C’était il y a vingt ans. Le morceau a été diffusé pendant l’heure de trajet de bus qui m’emmène à la ville, au lycée. Il résonne dans les hauts-parleurs qui diffusent Radio Scoop ou Fun Radio. Je me souviens encore du début de la chanson, reprenant des bribes de journaux télévisés et cette phrase : « 40% des 18-25 ans n’ont pas voté. » Les cris, les pleurs et la voix nasillarde qui commence.

La veille, j’ai participé en curieux au dépouillement. « Jean-Marie Le Pen, Jean-Marie Le Pen, Jacques Chirac... » Le nombre de voix en faveur de Jean-Marie Le Pen me semblait assez important mais j’avais attribué ça à un particularisme local. Ce dimanche là, dans mon village, Jean-Marie Le Pen a recueilli 189 voix, Jacques Chirac 85 et Lionel Jospin 75.

Une heure et quelques plus tard – le temps de remonter du village – il est 20 heures. Le visage de Jean-Marie Le Pen flotte à côté de celui de Jacques Chirac sur l’écran de télévision. Les mines des présentateurs sont contrites.

La suite, c’est cette chanson dans le bus, ses slogans un simplets : « Tous fils de France ! » aux airs de « Touche pas à mon pote » un peu vide de sens, appels à « la nation des droits de l’homme » et celle des « Lumières ». En plein cours d’histoire, une porte s’ouvre. On part à Lyon en train. La SCNF ne fera pas payer les manifestant·es souffle la rumeur. La moitié de la classe se vide. Je n’en serai pas, je ne me vois pas partir à l’inconnu à 14 ans.

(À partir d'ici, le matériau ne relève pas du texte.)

(** ** Reference definitions *)

(** The length of a longest common subsequence. *)
Fixpoint lcs (a : list text) : list text → nat :=
  match a with
  | [] => λ _, 0%nat
  | x :: a' =>
      fix inner b :=
        match b with
        | [] => 0%nat
        | y :: b' => if text_eqb x y then S (lcs a' b') else Nat.max (lcs a' b) (inner b')
        end
  end.

(** Applying hunks to the rows that start at line [p] of the old tree and make
    the new tree from its line [q] on; [None] when a hunk does not fit. *)
Fixpoint patch (p q : nat) (hunks : list hunk) (rows : list text) : option (list text) :=
  match hunks with
  | [] => Some rows
  | h :: hunks =>
      let skip := (h.(h_old) - p)%nat in
      let rest := drop skip rows in
      if decide (p ≤ h.(h_old) ∧ h.(h_new) = q + skip ∧ skip ≤ length rows ∧
                 take (length h.(h_removed)) rest = h.(h_removed))%nat
      then new ← patch (h.(h_old) + length h.(h_removed)) (h.(h_new) + length h.(h_added))
                   hunks (drop (length h.(h_removed)) rest);
           Some (take skip rows ++ h.(h_added) ++ new)
      else None
  end.

Definition cost (hunks : list hunk) : nat :=
  list_sum (map (λ h, length h.(h_removed) + length h.(h_added))%nat hunks).

(** ** Longest common subsequences *)

(** No common subsequence of the two lists is longer than [bound]. *)
Definition common_bound (a b : list text) (bound : nat) : Prop :=
  ∀ k, k `sublist_of` a → k `sublist_of` b → (length k ≤ bound)%nat.

Lemma lcs_nil_r a : lcs a [] = 0%nat.
Proof. by destruct a. Qed.

Lemma lcs_cons x a y b :
  lcs (x :: a) (y :: b) =
    if text_eqb x y then S (lcs a b) else Nat.max (lcs a (y :: b)) (lcs (x :: a) b).
Proof. done. Qed.

Lemma lcs_le_r a b : (lcs a b ≤ length b)%nat.
Proof.
  revert b. induction a as [|x a IHa]; intros b; [simpl; lia|].
  induction b as [|y b IHb]; [simpl; lia|].
  rewrite lcs_cons. destruct (text_eqb x y).
  - specialize (IHa b). simpl. lia.
  - specialize (IHa (y :: b)). simpl in *. lia.
Qed.

Lemma sublist_tail (k : list text) x a : k `sublist_of` x :: a → tail k `sublist_of` a.
Proof.
  intros H. apply sublist_cons_r in H as [H|(k' & -> & H)]; [|done].
  destruct k as [|z k]; [apply sublist_nil_l|]. simpl.
  etransitivity; [|exact H]. by apply sublist_cons.
Qed.

Lemma lcs_upper a b : common_bound a b (lcs a b).
Proof.
  revert b. induction a as [|x a IHa]; intros b k Ha Hb.
  { apply sublist_nil_r in Ha as ->. simpl. lia. }
  revert k Ha Hb. induction b as [|y b IHb]; intros k Ha Hb.
  { apply sublist_nil_r in Hb as ->. simpl. lia. }
  rewrite lcs_cons. destruct (text_eqb x y) eqn:Hxy.
  - pose proof (IHa b _ (sublist_tail _ _ _ Ha) (sublist_tail _ _ _ Hb)).
    destruct k; simpl in *; lia.
  - apply text_eqb_neq in Hxy.
    apply sublist_cons_r in Ha as [Ha|(k1 & -> & Ha)].
    { specialize (IHa _ _ Ha Hb). lia. }
    apply sublist_cons_r in Hb as [Hb|(k2 & [= -> ->] & Hb)]; [|done].
    assert (length (x :: k1) ≤ lcs (x :: a) b)%nat; [|lia].
    apply IHb; [by apply sublist_skip|done].
Qed.

Lemma sublist_snoc (k : list text) z a x : k ++ [z] `sublist_of` a ++ [x] → k `sublist_of` a.
Proof.
  intros (k1 & k2 & Heq & H1 & H2)%sublist_app_r.
  apply sublist_cons_r in H2 as [H2|(k' & -> & H2)]; apply sublist_nil_r in H2 as ->.
  - rewrite app_nil_r in Heq. subst k1. etransitivity; [|exact H1].
    by apply sublist_inserts_r.
  - apply app_inj_tail in Heq as [-> _]. done.
Qed.

Lemma common_bound_suffix a b s bound :
  common_bound a b bound → common_bound (a ++ s) (b ++ s) (bound + length s)%nat.
Proof.
  intros Hb. induction s as [|x s IH] using rev_ind; [by rewrite !app_nil_r, Nat.add_0_r|].
  intros k Hka Hkb. rewrite !app_assoc in Hka, Hkb. rewrite length_app. simpl.
  destruct k as [|z k _] using rev_ind; [simpl; lia|]. rewrite length_app. simpl.
  specialize (IH k (sublist_snoc _ _ _ _ Hka) (sublist_snoc _ _ _ _ Hkb)). lia.
Qed.

Lemma common_bound_prefix a b s bound :
  common_bound a b bound → common_bound (s ++ a) (s ++ b) (length s + bound)%nat.
Proof.
  intros Hb. induction s as [|x s IH]; [done|]. intros k Hka Hkb. simpl in *.
  specialize (IH _ (sublist_tail _ _ _ Hka) (sublist_tail _ _ _ Hkb)).
  destruct k; simpl in *; lia.
Qed.

(** ** Hunks *)

Lemma patch_common p q hunks rows new :
  patch p q hunks rows = Some new →
  ∃ k, k `sublist_of` rows ∧ k `sublist_of` new ∧
    (length rows + length new = cost hunks + 2 * length k)%nat.
Proof.
  revert p q rows new. induction hunks as [|h hunks IH]; intros p q rows new H; simpl in H.
  { injection H as <-. exists rows. split_and!; [done..|]. unfold cost. simpl. lia. }
  case_decide as Hfit; [|done]. destruct Hfit as (_ & _ & Hskip & Hrem).
  apply bind_Some in H as (new' & H & [= <-]).
  apply IH in H as (k & Hk1 & Hk2 & Hlen).
  set (skip := (h_old h - p)%nat) in *.
  exists (take skip rows ++ k). split_and!.
  - rewrite <- (take_drop skip rows) at 2. apply sublist_app; [done|].
    rewrite <- (take_drop (length (h_removed h)) (drop skip rows)).
    by apply sublist_inserts_l.
  - apply sublist_app; [done|]. by apply sublist_inserts_l.
  - unfold cost in *. cbn [map list_sum foldr]. fold (list_sum (map (λ h, length (h_removed h) + length (h_added h))%nat hunks)).
    apply (f_equal length) in Hrem. rewrite length_take, length_drop in Hrem.
    rewrite !length_app, !length_take, !length_drop in *. lia.
Qed.

Lemma patch_skip p q hunks x rows new :
  patch (S p) (S q) hunks rows = Some new → patch p q hunks (x :: rows) = Some (x :: new).
Proof.
  destruct hunks as [|h hunks]; simpl; [congruence|].
  case_decide as Hfit; [|done]. destruct Hfit as (? & ? & ? & ?).
  intros (new' & Hp & [= <-])%bind_Some.
  replace (h_old h - p)%nat with (S (h_old h - S p)) by lia. cbn [drop take].
  rewrite decide_True by (split_and!; simpl; (lia || done)). by rewrite Hp.
Qed.

Lemma patch_skip_list hunks s rows new p q :
  patch (p + length s) (q + length s) hunks rows = Some new →
  patch p q hunks (s ++ rows) = Some (s ++ new).
Proof.
  revert p q. induction s as [|x s IH]; intros p q H; cbn [app length] in *.
  - by rewrite !Nat.add_0_r in H.
  - apply patch_skip, IH. rewrite !Nat.add_succ_r in H. exact H.
Qed.

(** ** The table *)

Lemma drop_nth (l : list text) i :
  (i < length l)%nat → drop i l = nth i l [] :: drop (S i) l.
Proof.
  revert i. induction l as [|x l IH]; intros [|i] H; simpl in *; try lia; [done|].
  apply IH. lia.
Qed.

Section Table.
Variables old now : list text.
Hypothesis Hsmall : length old = 0%nat ∨ Z.of_nat (length now) ≤ 6000000.

(** What the table's entry at [i], [j] should be. *)
Definition entry (i j : nat) : nat := lcs (drop i old) (drop j now).

Lemma entry_end_l i j : (length old ≤ i)%nat → entry i j = 0%nat.
Proof. intros H. unfold entry. by rewrite drop_ge. Qed.

Lemma entry_end_r i j : (length now ≤ j)%nat → entry i j = 0%nat.
Proof. intros H. unfold entry. rewrite (drop_ge now) by done. apply lcs_nil_r. Qed.

Lemma entry_step i j :
  (i < length old)%nat → (j < length now)%nat →
  entry i j = if row_equal old now i j then S (entry (S i) (S j))
              else Nat.max (entry (S i) j) (entry i (S j)).
Proof.
  intros Hi Hj. unfold entry, row_equal. rewrite (drop_nth old i Hi), (drop_nth now j Hj).
  apply lcs_cons.
Qed.
(** the value of a variable is that of the first line that assigns it. *)
Theorem manager_environment_value_first lines name value :
  Forall (λ l, newline_char ∉ l) lines →
  manager_environment_value (concat (map (λ l, l ++ [newline_char]) lines)) name = Some value ↔
  ∃ before after, lines = before ++ (name ++ str "=" ++ value) :: after ∧
    Forall (λ l, ¬ name ++ str "=" `prefix_of` l) before.
Proof.
  intros Hlines. unfold manager_environment_value.
  assert (components newline_char (concat (map (λ l, l ++ [newline_char]) lines)) = lines) as ->.
  { induction Hlines as [|l lines Hl _ IH]; [done|]. cbn [map concat].
    rewrite <- app_assoc. cbn [app]. by rewrite components_app, IH. }
  clear Hlines.
  assert (∀ l v, line_value name l = Some v ↔ l = name ++ str "=" ++ v) as Hline.
  { intros l v. unfold line_value. change (str "=") with ["="%char]. split.
    - destruct (_ && _) eqn:Htest; [|done]. intros [= <-].
      rewrite !andb_true_iff, Nat.ltb_lt, bool_decide_eq_true, text_eqb_spec in Htest.
      destruct Htest as [[Hlt Hc] Hname].
      rewrite (take_nth_drop l (length name)) at 1 by done. rewrite Hname, Hc.
      by replace (length name + 1)%nat with (S (length name)) by lia.
    - intros ->. rewrite length_app. cbn [app length].
      rewrite (proj2 (Nat.ltb_lt _ _)) by lia. rewrite app_nth2, Nat.sub_diag by lia. cbn [nth].
      rewrite bool_decide_eq_true_2 by done. rewrite take_app_length, text_eqb_refl.
      cbn [andb]. rewrite drop_app_ge by lia. do 2 f_equal.
      replace (length name + 1 - length name)%nat with 1%nat by lia. done. }
  induction lines as [|l lines IH]; cbn [first_value].
  { split; [done|]. intros (before & after & Heq & _). by destruct before. }
  destruct (line_value name l) as [v|] eqn:Hl.
  - pose proof (proj1 (Hline _ _) Hl) as Hl'. split.
    + intros [= <-]. exists [], lines. by rewrite Hl'.
    + intros (before & after & Heq & Hb). destruct before as [|l' before].
      * injection Heq as Heq _. apply Hline in Heq. congruence.
      * injection Heq as <- _. apply Forall_cons in Hb as [Hb _]. exfalso. apply Hb.
        exists v. by rewrite Hl', <- app_assoc.
  - rewrite IH. split.
    + intros (before & after & -> & Hb). exists (l :: before), after. split; [done|].
      constructor; [|done]. intros [v Hv]. rewrite <- app_assoc in Hv.
      apply Hline in Hv. congruence.
    + intros (before & after & Heq & Hb). destruct before as [|l' before].
      * injection Heq as Heq _. apply Hline in Heq. congruence.
      * injection Heq as <- ->. apply Forall_cons in Hb as [_ Hb]. eauto.
Qed.

(** a merged search path keeps the preferred path in front, unchanged, and
    appends exactly the preserved path's components that it lacks, once each
    and in their order; the buffer allocated for it is large enough. *)
Theorem merge_path_environment_spec preferred preserved :
  let merged := merge_path_environment preferred preserved in
  (length merged < length preferred + length preserved + 2)%nat ∧
  preferred `prefix_of` merged ∧
  ∃ added, parts merged = parts preferred ++ added ∧ NoDup added ∧
    added `sublist_of` parts preserved ∧
    ∀ p, p ∈ added ↔ p ∈ parts preserved ∧ p ∉ parts preferred.
Proof.
  intros merged. unfold merged, merge_path_environment.
  destruct (merge_length preferred (components ":" preserved)) as [Hlen [rest Hrest]].
  pose proof (components_length ":" preserved). split_and!; [lia|by exists rest|].
  rewrite parts_merge by apply components_no_delimiter. apply add_missing_foldl.
Qed.
(* ===== verification/Portal.v ===== *)
(** * The host broker's registration with the portal ([native/spaces_broker.c])

    The broker acts on the host portal under its space's application id, which
    it registers with each process that owns the portal's name.  Ownership can
    change at any time, registration is one-shot per connection, and replies
    to cancelled attempts still arrive.  [portal] is the part of [struct
    Broker] this concerns, with what GDBus keeps (the attempts in flight) and
    a log of what happened, newest first; [step] is any interleaving of the
    name watcher, the retry timer and the completions.

    The theorems: a request goes only to the current owner and only after this
    connection registered with it in its present tenure; and registration never
    stalls while there is an owner. *)

From S2P Require Import Prelude Glib.

(** ** Data *)

(** The reply to [Register]: accepted, refused, or an error after which it is
    unknown whether the portal accepted (timeouts and lost replies). *)
Inductive register_result := Accepted | Refused | Unknown.

Inductive portal_event :=
  | Appeared (owner : text)
  | Vanished
  | Register (id : nat) (owner : text)
  | Replied (id : nat) (owner : text) (result : register_result).

Record portal := Portal {
  portal_owner : option text;
  portal_registered : bool;
  portal_retry : bool;                    (** a retry timer is set *)
  portal_retry_delay : Z;
  portal_registration : option nat;       (** the attempt that counts *)
  exit_status : Z;
  quitting : bool;                        (** [g_main_loop_quit] was called *)
  attempts : gmap nat text;               (** calls in flight and their owners *)
  next_attempt : nat;
  log : list portal_event;
}.

Definition initial : portal := Portal None false false 0 None 0 false ∅ 0 [].

(** ** Operations *)

Definition register_portal_identity (s : portal) : option portal :=
  owner ← s.(portal_owner);
  let id := s.(next_attempt) in
  Some (Portal s.(portal_owner) s.(portal_registered) false s.(portal_retry_delay) (Some id)
    s.(exit_status) s.(quitting) (<[id := owner]> s.(attempts)) (S id)
    (Register id owner :: s.(log))).

Definition portal_registration_done (id : nat) (result : register_result) (s : portal) :
    option portal :=
  owner ← s.(attempts) !! id;
  let attempts := delete id s.(attempts) in
  let log := Replied id owner result :: s.(log) in
  if decide (s.(portal_registration) ≠ Some id) then
    Some (Portal s.(portal_owner) s.(portal_registered) s.(portal_retry) s.(portal_retry_delay)
      s.(portal_registration) s.(exit_status) s.(quitting) attempts s.(next_attempt) log)
  else
    match result with
    | Accepted =>
        Some (Portal s.(portal_owner) true s.(portal_retry) s.(portal_retry_delay)
          None s.(exit_status) s.(quitting) attempts s.(next_attempt) log)
    | Unknown =>
        Some (Portal s.(portal_owner) s.(portal_registered) s.(portal_retry)
          s.(portal_retry_delay) None 1 true attempts s.(next_attempt) log)
    | Refused =>
        Some (Portal s.(portal_owner) s.(portal_registered) true
          (Z.min (u32 (s.(portal_retry_delay) * 2)) 30) None s.(exit_status) s.(quitting)
          attempts s.(next_attempt) log)
    end.

(** Cancelling an attempt does not withdraw it: its reply still comes. *)
Definition clear_portal_identity (s : portal) : portal :=
  Portal None false false 1 None s.(exit_status) s.(quitting) s.(attempts)
    s.(next_attempt) s.(log).

Definition set_owner (owner : text) (s : portal) : portal :=
  Portal (Some owner) s.(portal_registered) s.(portal_retry) s.(portal_retry_delay)
    s.(portal_registration) s.(exit_status) s.(quitting) s.(attempts) s.(next_attempt)
    (Appeared owner :: s.(log)).

Definition portal_appeared (owner : text) (s : portal) : option portal :=
  register_portal_identity (set_owner owner (clear_portal_identity s)).

Definition portal_vanished (s : portal) : portal :=
  let s := clear_portal_identity s in
  Portal s.(portal_owner) s.(portal_registered) s.(portal_retry) s.(portal_retry_delay)
    s.(portal_registration) s.(exit_status) s.(quitting) s.(attempts) s.(next_attempt)
    (Vanished :: s.(log)).

(** [GetNameOwner]'s reply decides: [None] is the error that the identity is
    not registered. *)
Definition portal_destination (name_owner : option text) (s : portal) : option text :=
  match name_owner with
  | Some owner =>
      if s.(portal_registered) && str_is s.(portal_owner) owner then Some owner else None
  | None => None
  end.

(** ** Interleavings *)

Inductive step : portal → portal → Prop :=
  | step_appeared s owner s' : portal_appeared owner s = Some s' → step s s'
  | step_vanished s : step s (portal_vanished s)
  | step_retry s s' :
      s.(portal_retry) = true → register_portal_identity s = Some s' → step s s'
  | step_done s id result s' :
      portal_registration_done id result s = Some s' → step s s'.

Definition reachable (s : portal) : Prop := rtc step initial s.

(** What happened since the portal's owner last changed. *)
Fixpoint tenure (log : list portal_event) : list portal_event :=
  match log with
  | [] | Appeared _ :: _ | Vanished :: _ => []
  | e :: log => e :: tenure log
  end.

Record Inv (s : portal) : Prop := {
  inv_attempts id owner : s.(attempts) !! id = Some owner → (id < s.(next_attempt))%nat;
  inv_pending id : s.(portal_registration) = Some id →
    ∃ owner, s.(portal_owner) = Some owner ∧ s.(attempts) !! id = Some owner ∧
      Register id owner ∈ tenure s.(log) ∧ s.(portal_registered) = false ∧ s.(portal_retry) = false;
  inv_registered : s.(portal_registered) = true →
    ∃ owner id, s.(portal_owner) = Some owner ∧ s.(portal_retry) = false ∧
      Register id owner ∈ tenure s.(log) ∧ Replied id owner Accepted ∈ tenure s.(log);
  inv_retry : s.(portal_retry) = true → is_Some s.(portal_owner);
  inv_delay : is_Some s.(portal_owner) → 1 ≤ s.(portal_retry_delay) ≤ 30;
  inv_progress : is_Some s.(portal_owner) →
    s.(quitting) = true ∨ s.(portal_registered) = true ∨ s.(portal_retry) = true ∨
    is_Some s.(portal_registration);
  inv_exit : s.(quitting) = true → s.(exit_status) = 1;
}.

Lemma registration_initial : Inv initial.
Proof.
  constructor; simpl; try done; try (intros [? ?]; done).
Qed.

(** Starting an attempt needs only that an owner is known and no attempt is
    under way; the watcher and the timer both start one. *)
Lemma registration_register s s' :
  (∀ id owner, s.(attempts) !! id = Some owner → (id < s.(next_attempt))%nat) →
  (s.(quitting) = true → s.(exit_status) = 1) →
  s.(portal_registered) = false → 1 ≤ s.(portal_retry_delay) ≤ 30 →
  register_portal_identity s = Some s' → Inv s'.
Proof.
  intros Hatt Hexit Hnot Hdelay. unfold register_portal_identity.
  destruct s.(portal_owner) as [owner|] eqn:Ho; [|done].
  intros [= <-]. constructor; simpl; rewrite ?Ho; try done.
  - intros id o [[<- <-]|[_ Hid]]%lookup_insert_Some; [lia|].
    apply Hatt in Hid. lia.
  - intros id [= <-]. exists owner. rewrite lookup_insert_eq. split_and!; try done. by left.
  - congruence.
  - intros _. right. right. right. eauto.
Qed.

Lemma registration_done s id result s' : Inv s → portal_registration_done id result s = Some s' → Inv s'.
Proof.
  intros [Hatt Hpend Hreg Hretry Hdelay Hprog Hexit]. unfold portal_registration_done.
  destruct (s.(attempts) !! id) as [owner|] eqn:Hid; [|done].
  assert (∀ x o, delete id s.(attempts) !! x = Some o → (x < s.(next_attempt))%nat) as Hatt'.
  { intros x o [_ Hx]%lookup_delete_Some. by apply Hatt in Hx. }
  assert (∀ e, e ∈ tenure s.(log) → e ∈ Replied id owner result :: tenure s.(log)) as Hin.
  { intros e He. by right. }
  cbn [mbind option_bind]. case_decide as Hcur.
  - (* a cancelled attempt *)
    intros [= <-]. constructor; simpl; try done.
    + intros x Hx. destruct (Hpend x Hx) as (o & ? & ? & ? & ? & ?). exists o.
      rewrite lookup_delete_ne by congruence. split_and!; auto.
    + intros Hx. destruct (Hreg Hx) as (o & x & ? & ? & ? & ?). exists o, x. split_and!; auto.
  - assert (s.(portal_registration) = Some id) as Hcur'.
    { destruct (decide (s.(portal_registration) = Some id)); [done|]. by destruct Hcur. }
    destruct (Hpend id Hcur') as (o & Ho & Hid' & Hlog & Hnot & Hnoretry). simplify_eq.
    destruct result; intros [= <-]; constructor; simpl; rewrite ?Ho; try done; auto.
    + intros _. exists owner, id. split_and!; auto. by left.
    + congruence.
    + destruct (Hdelay ltac:(eauto)). intros _. rewrite u32_small by lia. lia.
    + congruence.
Qed.

Lemma registration_step s s' : Inv s → step s s' → Inv s'.
Proof.
  intros HI Hstep. destruct Hstep as [s owner s' Hs|s|s s' Hretry Hs|s id result s' Hs].
  - destruct HI. unfold portal_appeared in Hs.
    eapply registration_register; [| | | |exact Hs]; cbn; done.
  - destruct HI. constructor; simpl; try done; by intros [? ?].
  - destruct HI as [Hatt Hpend Hreg Howner Hdelay Hprog Hexit].
    eapply registration_register; [..|exact Hs]; auto.
    destruct (portal_registered s); [|done].
    destruct (Hreg eq_refl) as (? & ? & ? & ? & ?). congruence.
  - by eapply registration_done.
Qed.

Lemma registration_reachable s : reachable s → Inv s.
Proof.
  intros Hr. assert (∀ x y, rtc step x y → Inv x → Inv y) as Hind.
  { induction 1; eauto using registration_step. }
  eapply Hind; [exact Hr|apply registration_initial].
Qed.

(** ** Properties *)

(** In every reachable state, [portal_destination] yields nothing but the
    process that owns the portal's name when it is asked, and only if the
    broker's own record agrees and, since that owner appeared, an attempt to
    register with it was made and that same attempt was accepted: a reply to
    an attempt made with a previous owner never certifies its replacement. *)
Theorem portal_destination_registered (s : portal) (now : option text) (destination : text) :
  reachable s → portal_destination now s = Some destination →
  now = Some destination ∧ s.(portal_owner) = Some destination ∧
  ∃ id, Register id destination ∈ tenure s.(log) ∧
    Replied id destination Accepted ∈ tenure s.(log).
Proof.
  intros HI%registration_reachable. unfold portal_destination. destruct now as [owner|]; [|done].
  destruct s.(portal_registered) eqn:Hr; [|done].
  destruct (str_is s.(portal_owner) owner) eqn:Ho; [|done]. apply str_is_spec in Ho.
  intros [= <-]. destruct (inv_registered s HI Hr) as (o & id & Ho' & _ & ? & ?).
  simplify_eq. eauto.
Qed.

(** C40: Registration never stalls.  In every reachable state with a known
    owner, either the broker has given up with exit status 1, or it is
    registered, or a retry is due that will start an attempt, or an attempt
    with this very owner is in flight, whose reply, whatever it is, is handled,
    and whose acceptance registers the broker; the back-off stays between 1
    and 30 seconds; without an owner nothing is registered, due or awaited. *)
Theorem portal_registration_progress (s : portal) :
  reachable s →
  match s.(portal_owner) with
  | Some owner =>
      1 ≤ s.(portal_retry_delay) ≤ 30 ∧
      ((s.(quitting) = true ∧ s.(exit_status) = 1) ∨
       s.(portal_registered) = true ∨
       (s.(portal_retry) = true ∧ s.(portal_registration) = None ∧
         ∃ s', register_portal_identity s = Some s' ∧
           s'.(attempts) !! s.(next_attempt) = Some owner ∧
           s'.(portal_registration) = Some s.(next_attempt)) ∨
       ∃ id, s.(portal_registration) = Some id ∧ s.(attempts) !! id = Some owner ∧
         (∀ result, is_Some (portal_registration_done id result s)) ∧
         ∀ s', portal_registration_done id Accepted s = Some s' →
           s'.(portal_registered) = true ∧ portal_destination (Some owner) s' = Some owner)
  | None => s.(portal_registered) = false ∧ s.(portal_retry) = false ∧
      s.(portal_registration) = None
  end.
Proof.
  intros HI%registration_reachable. destruct HI as [Hatt Hpend Hreg Hretry Hdelay Hprog Hexit].
  destruct s.(portal_owner) as [owner|] eqn:Ho.
  - split; [apply Hdelay; eauto|].
    destruct (Hprog ltac:(eauto)) as [?|[?|[Hr|[id Hid]]]]; auto.
    + right. right. left. split; [done|]. split.
      * destruct s.(portal_registration) as [id|] eqn:Hid; [|done].
        destruct (Hpend id eq_refl) as (? & ? & ? & ? & ? & ?). congruence.
      * unfold register_portal_identity. rewrite Ho. eexists. split; [done|]. simpl.
        by rewrite lookup_insert_eq.
    + right. right. right. exists id.
      destruct (Hpend id Hid) as (o & Ho' & Hlook & _). simplify_eq.
      unfold portal_registration_done. rewrite Hlook. cbn [mbind option_bind].
      split_and!; [done|done| |].
      * intros []; case_decide; eauto.
      * intros s'. rewrite decide_False by (rewrite Hid; naive_solver).
        intros [= <-]. simpl. split; [done|]. rewrite Ho. unfold str_is.
        by rewrite bool_decide_true.
  - split_and!.
    + destruct s.(portal_registered); [|done].
      destruct (Hreg eq_refl) as (? & ? & ? & _). congruence.
    + destruct s.(portal_retry); [|done]. by destruct (Hretry eq_refl).
    + destruct s.(portal_registration) as [id|]; [|done].
      destruct (Hpend id eq_refl) as (? & ? & _). congruence.
Qed.

(** ** Witnesses *)

(** An owner appears and is replaced while its registration is in flight; the
    old reply arrives, then the new owner's. *)
Definition replaced : portal :=
  default initial (s ← portal_appeared (str ":1.5") initial;
    s ← portal_appeared (str ":1.9") s; portal_registration_done 0 Accepted s).

Definition accepted : portal := default initial (portal_registration_done 1 Accepted replaced).

Lemma accepted_reachable : reachable accepted.
Proof.
  eapply rtc_l; [by apply step_appeared with (owner := str ":1.5"); vm_compute|].
  eapply rtc_l; [by apply step_appeared with (owner := str ":1.9"); vm_compute|].
  eapply rtc_l; [by apply step_done with (id := 0%nat) (result := Accepted); vm_compute|].
  eapply rtc_l; [by apply step_done with (id := 1%nat) (result := Accepted); vm_compute|].
  apply rtc_refl.
Qed.

(** Between the two replies there is no destination. *)
Lemma portal_destination_registered_witness :
  portal_destination (Some (str ":1.9")) replaced = None ∧
  portal_destination (Some (str ":1.5")) accepted = None ∧
  accepted.(portal_owner) = Some (str ":1.9").
Proof.
  split; [by vm_compute|]. split; [by vm_compute|].
  destruct (portal_destination_registered accepted (Some (str ":1.9")) (str ":1.9")
    accepted_reachable) as (_ & H & _); [by vm_compute|]. exact H.
Defined.

Lemma portal_registration_progress_witness :
  match accepted.(portal_owner) with
  | Some _ => 1 ≤ accepted.(portal_retry_delay) ≤ 30
  | None => False
  end.
Proof.
  pose proof (portal_registration_progress accepted accepted_reachable) as H.
  destruct (portal_owner accepted) as [owner|] eqn:E; [|by vm_compute in E].
  destruct H as [H _]. exact H.
Defined.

Je me souviens de la une de Libé, barrée d’un « Non », des déclarations d’intention, des « Plus jamais ça ». De la victoire de Jacques Chirac. Et de sa promesse de rassemblement écrasée par sa victoire aux élections législatives quelques semaines plus tard.

« Président de tous les Français, je veux y répondre dans un esprit de rassemblement. Je veux mettre la République au service de tous. »

Jacques Chirac, 5 mai 2002

Hier, 10 avril 2022, 42% des 18-24 ans n’ont pas voté à en croire Ipsos. Marine Le Pen est arrivée deuxième du scrutin avec 23% des voix. La surprise aurait été qu’elle n’y soit pas. Emmanuel Macron a promis le rassemblement.

Les faits sont les mêmes, la colère en moins. On pourrait reprendre les slogans de Saez, les comparaisons entre le front républicain et l’esprit de la résistance. Sûrement en vain. A quoi ont pensé ce matin les jeunes dans leur bus, pendant l’heure de trajet qui les mène à la ville ?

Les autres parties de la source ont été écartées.